-- EXTRACTED ENTRIES follows --

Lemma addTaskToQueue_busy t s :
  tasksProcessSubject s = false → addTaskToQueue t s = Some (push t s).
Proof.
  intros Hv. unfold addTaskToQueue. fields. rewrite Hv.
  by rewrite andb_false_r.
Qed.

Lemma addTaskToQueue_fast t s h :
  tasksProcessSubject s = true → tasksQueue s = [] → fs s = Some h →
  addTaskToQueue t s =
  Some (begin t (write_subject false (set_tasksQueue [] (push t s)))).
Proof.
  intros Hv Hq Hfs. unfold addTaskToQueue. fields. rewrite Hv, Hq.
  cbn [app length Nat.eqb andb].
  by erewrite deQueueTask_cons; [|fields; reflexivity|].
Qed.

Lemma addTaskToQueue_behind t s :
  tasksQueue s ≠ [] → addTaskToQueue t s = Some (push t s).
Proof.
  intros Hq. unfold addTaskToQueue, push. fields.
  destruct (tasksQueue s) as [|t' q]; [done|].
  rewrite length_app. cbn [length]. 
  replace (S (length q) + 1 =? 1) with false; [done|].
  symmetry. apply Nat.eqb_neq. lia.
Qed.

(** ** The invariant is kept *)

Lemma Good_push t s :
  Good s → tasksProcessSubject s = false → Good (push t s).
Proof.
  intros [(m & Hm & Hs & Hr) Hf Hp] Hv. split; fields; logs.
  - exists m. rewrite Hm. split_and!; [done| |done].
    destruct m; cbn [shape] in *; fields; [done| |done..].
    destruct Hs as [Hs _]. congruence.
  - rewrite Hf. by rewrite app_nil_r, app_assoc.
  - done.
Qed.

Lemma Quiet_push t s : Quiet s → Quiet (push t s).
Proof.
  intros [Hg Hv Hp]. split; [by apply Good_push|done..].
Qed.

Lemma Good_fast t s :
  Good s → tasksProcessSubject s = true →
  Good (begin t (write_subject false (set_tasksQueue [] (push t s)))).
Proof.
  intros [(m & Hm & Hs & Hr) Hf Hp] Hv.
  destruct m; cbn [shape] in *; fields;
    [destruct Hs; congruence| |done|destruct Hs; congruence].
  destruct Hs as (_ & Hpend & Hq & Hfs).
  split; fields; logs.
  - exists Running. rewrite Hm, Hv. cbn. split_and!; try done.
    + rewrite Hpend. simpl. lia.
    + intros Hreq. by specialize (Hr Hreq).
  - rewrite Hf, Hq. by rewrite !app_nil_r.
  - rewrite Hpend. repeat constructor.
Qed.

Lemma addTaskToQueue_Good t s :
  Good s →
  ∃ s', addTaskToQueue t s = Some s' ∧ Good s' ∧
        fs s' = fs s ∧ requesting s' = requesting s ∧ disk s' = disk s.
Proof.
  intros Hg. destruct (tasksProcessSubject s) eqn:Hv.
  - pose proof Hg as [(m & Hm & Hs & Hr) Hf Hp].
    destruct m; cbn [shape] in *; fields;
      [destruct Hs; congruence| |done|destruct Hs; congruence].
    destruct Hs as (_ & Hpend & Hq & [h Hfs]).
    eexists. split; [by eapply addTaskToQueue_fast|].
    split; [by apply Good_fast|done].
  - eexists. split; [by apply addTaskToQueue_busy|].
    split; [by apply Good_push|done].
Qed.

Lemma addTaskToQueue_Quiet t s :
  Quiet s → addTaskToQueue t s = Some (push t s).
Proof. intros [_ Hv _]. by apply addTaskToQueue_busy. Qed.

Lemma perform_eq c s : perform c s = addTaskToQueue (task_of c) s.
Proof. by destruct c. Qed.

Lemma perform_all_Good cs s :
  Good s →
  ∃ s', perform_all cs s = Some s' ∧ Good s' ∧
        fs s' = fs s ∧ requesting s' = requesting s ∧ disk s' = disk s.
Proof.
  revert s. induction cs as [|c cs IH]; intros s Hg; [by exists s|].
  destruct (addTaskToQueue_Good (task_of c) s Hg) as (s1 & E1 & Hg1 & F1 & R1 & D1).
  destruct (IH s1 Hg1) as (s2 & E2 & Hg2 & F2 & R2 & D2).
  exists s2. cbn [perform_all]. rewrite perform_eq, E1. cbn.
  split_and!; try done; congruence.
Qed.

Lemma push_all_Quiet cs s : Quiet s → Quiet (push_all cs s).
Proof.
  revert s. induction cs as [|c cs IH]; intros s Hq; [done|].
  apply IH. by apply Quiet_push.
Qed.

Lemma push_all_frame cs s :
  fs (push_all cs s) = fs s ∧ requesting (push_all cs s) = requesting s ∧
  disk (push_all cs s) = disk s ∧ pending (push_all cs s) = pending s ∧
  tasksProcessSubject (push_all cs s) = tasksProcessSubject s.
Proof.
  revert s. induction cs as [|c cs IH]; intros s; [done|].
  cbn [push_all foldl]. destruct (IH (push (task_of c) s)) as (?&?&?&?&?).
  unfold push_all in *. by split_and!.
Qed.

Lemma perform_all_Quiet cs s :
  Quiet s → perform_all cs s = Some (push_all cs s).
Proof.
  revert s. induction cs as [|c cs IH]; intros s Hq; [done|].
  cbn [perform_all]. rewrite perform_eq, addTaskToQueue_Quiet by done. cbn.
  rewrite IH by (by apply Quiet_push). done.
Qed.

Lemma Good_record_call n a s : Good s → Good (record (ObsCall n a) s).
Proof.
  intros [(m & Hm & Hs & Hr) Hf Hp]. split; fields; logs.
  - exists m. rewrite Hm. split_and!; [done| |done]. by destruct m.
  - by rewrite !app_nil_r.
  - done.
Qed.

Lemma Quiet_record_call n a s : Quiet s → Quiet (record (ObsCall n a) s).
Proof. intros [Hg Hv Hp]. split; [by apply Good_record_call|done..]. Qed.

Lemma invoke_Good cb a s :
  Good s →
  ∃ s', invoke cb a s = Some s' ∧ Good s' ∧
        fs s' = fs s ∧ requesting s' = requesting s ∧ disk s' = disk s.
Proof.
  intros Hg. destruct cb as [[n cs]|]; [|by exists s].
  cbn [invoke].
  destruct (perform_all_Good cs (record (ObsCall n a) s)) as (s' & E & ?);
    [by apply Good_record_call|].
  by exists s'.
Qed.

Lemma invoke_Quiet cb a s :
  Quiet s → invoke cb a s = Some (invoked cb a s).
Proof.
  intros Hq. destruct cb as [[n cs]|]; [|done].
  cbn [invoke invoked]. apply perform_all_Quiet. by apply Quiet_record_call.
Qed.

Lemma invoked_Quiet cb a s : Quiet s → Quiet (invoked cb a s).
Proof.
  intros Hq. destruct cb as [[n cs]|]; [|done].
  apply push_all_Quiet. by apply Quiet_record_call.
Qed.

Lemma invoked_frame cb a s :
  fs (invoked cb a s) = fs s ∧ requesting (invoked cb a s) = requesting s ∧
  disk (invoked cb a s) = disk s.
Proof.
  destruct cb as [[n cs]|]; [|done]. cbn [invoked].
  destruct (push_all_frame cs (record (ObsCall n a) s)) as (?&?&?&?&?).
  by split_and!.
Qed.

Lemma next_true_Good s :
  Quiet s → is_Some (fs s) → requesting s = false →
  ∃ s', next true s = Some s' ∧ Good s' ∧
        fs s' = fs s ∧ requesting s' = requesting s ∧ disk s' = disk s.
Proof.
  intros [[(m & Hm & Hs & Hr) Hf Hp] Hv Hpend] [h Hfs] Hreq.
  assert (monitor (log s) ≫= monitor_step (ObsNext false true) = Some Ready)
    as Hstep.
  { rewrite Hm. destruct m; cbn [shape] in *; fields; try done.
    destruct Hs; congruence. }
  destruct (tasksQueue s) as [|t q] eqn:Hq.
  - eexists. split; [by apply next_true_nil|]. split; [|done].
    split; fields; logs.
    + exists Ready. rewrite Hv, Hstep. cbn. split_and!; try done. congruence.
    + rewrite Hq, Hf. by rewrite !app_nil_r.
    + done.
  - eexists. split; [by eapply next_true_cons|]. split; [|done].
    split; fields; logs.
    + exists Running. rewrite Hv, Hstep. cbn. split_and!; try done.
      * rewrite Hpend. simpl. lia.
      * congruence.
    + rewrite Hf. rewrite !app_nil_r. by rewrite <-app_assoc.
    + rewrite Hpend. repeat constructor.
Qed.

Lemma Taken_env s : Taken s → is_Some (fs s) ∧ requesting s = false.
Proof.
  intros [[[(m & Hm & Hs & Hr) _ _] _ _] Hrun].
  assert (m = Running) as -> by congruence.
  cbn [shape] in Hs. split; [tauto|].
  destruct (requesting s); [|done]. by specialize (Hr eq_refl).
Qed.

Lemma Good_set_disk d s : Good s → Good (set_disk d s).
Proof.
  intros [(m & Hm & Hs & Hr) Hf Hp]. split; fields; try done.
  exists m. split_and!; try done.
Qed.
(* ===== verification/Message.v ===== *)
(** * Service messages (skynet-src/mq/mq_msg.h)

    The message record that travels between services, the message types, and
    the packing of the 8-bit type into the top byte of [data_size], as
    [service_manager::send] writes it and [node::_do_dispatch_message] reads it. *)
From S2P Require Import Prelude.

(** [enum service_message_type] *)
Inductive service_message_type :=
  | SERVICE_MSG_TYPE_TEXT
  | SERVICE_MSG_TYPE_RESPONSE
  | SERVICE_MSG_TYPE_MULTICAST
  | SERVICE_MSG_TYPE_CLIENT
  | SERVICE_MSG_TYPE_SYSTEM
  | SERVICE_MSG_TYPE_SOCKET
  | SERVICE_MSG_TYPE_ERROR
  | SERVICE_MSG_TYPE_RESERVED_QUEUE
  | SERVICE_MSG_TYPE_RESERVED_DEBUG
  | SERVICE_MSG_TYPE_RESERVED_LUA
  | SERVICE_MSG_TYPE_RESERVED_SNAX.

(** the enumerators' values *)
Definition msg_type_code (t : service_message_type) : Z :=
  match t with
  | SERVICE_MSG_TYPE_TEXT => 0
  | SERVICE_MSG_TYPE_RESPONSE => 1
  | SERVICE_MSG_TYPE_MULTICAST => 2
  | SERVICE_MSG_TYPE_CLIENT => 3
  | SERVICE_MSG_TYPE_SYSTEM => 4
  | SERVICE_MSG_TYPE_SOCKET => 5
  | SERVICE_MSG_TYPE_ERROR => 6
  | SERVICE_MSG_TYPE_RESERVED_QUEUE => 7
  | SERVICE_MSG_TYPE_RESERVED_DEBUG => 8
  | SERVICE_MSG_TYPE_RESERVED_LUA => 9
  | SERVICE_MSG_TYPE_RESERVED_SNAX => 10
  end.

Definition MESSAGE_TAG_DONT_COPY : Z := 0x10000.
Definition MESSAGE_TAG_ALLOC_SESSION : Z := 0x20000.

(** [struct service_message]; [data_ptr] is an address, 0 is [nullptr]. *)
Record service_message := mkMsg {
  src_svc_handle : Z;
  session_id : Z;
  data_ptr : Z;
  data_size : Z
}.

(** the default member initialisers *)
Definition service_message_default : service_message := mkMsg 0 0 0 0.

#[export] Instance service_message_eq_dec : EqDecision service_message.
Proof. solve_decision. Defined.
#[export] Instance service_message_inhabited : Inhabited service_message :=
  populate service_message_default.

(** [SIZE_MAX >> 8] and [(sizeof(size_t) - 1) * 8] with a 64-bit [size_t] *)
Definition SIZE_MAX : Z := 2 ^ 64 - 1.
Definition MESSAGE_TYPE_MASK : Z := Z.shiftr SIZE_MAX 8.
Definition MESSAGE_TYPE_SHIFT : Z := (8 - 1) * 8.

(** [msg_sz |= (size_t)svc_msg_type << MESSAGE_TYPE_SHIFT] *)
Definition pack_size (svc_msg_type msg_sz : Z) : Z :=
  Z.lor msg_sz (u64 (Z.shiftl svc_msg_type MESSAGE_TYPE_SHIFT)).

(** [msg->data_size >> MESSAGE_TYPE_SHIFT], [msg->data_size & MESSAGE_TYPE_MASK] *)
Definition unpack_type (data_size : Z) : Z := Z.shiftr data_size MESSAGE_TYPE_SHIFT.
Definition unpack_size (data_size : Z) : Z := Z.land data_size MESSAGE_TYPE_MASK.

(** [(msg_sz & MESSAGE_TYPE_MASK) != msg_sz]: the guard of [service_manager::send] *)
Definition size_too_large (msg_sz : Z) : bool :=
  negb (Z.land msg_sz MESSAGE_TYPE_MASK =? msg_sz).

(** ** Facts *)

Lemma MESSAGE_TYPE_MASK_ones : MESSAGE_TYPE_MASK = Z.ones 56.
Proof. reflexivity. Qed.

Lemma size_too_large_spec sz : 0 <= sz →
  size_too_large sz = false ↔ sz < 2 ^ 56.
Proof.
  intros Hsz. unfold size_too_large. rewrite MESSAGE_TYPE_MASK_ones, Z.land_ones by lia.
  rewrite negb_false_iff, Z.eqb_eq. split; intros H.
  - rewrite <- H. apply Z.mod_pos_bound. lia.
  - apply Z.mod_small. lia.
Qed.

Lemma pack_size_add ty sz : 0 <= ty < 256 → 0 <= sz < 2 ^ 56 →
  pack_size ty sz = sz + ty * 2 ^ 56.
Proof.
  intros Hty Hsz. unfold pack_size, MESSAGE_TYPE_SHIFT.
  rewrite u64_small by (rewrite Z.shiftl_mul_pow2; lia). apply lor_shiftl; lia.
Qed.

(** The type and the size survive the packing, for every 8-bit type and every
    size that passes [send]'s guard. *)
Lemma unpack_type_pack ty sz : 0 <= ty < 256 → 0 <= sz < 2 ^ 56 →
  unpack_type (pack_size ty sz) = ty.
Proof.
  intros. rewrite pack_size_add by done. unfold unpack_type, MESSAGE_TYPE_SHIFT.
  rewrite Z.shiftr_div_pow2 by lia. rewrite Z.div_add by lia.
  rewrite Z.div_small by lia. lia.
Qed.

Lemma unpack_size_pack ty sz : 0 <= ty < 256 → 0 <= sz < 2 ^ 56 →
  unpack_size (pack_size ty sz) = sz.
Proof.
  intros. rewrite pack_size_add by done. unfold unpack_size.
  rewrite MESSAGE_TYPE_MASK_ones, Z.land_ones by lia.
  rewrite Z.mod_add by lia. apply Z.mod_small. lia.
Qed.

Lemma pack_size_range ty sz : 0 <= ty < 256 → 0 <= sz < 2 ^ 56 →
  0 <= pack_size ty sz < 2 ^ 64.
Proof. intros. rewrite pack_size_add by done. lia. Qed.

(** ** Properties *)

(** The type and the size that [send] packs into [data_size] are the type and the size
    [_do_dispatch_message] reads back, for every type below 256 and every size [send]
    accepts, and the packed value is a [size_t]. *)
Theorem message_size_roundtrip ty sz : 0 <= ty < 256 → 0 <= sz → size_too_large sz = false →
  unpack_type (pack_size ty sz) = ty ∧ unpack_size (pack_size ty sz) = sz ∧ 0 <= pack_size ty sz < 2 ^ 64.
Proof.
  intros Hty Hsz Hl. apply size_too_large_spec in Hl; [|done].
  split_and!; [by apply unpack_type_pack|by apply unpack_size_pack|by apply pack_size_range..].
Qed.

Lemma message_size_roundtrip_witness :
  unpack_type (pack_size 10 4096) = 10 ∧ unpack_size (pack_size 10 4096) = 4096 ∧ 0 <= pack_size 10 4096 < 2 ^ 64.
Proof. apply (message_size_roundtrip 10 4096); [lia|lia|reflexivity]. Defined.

-- EXTRACTED ENTRIES concluded --

> AIM OF THE TASK:
Given the records above, restate word for word only the lines starting at the one with "(** The type and the size survive" and ending at the one with "rewrite Z.mod_add by".

> OUTPUT:
(** The type and the size survive the packing, for every 8-bit type and every
    size that passes [send]'s guard. *)
Lemma unpack_type_pack ty sz : 0 <= ty < 256 → 0 <= sz < 2 ^ 56 →
  unpack_type (pack_size ty sz) = ty.
Proof.
  intros. rewrite pack_size_add by done. unfold unpack_type, MESSAGE_TYPE_SHIFT.
  rewrite Z.shiftr_div_pow2 by lia. rewrite Z.div_add by lia.
  rewrite Z.div_small by lia. lia.
Qed.

Lemma unpack_size_pack ty sz : 0 <= ty < 256 → 0 <= sz < 2 ^ 56 →
  unpack_size (pack_size ty sz) = sz.
Proof.
  intros. rewrite pack_size_add by done. unfold unpack_size.
  rewrite MESSAGE_TYPE_MASK_ones, Z.land_ones by lia.
  rewrite Z.mod_add by lia. apply Z.mod_small. lia.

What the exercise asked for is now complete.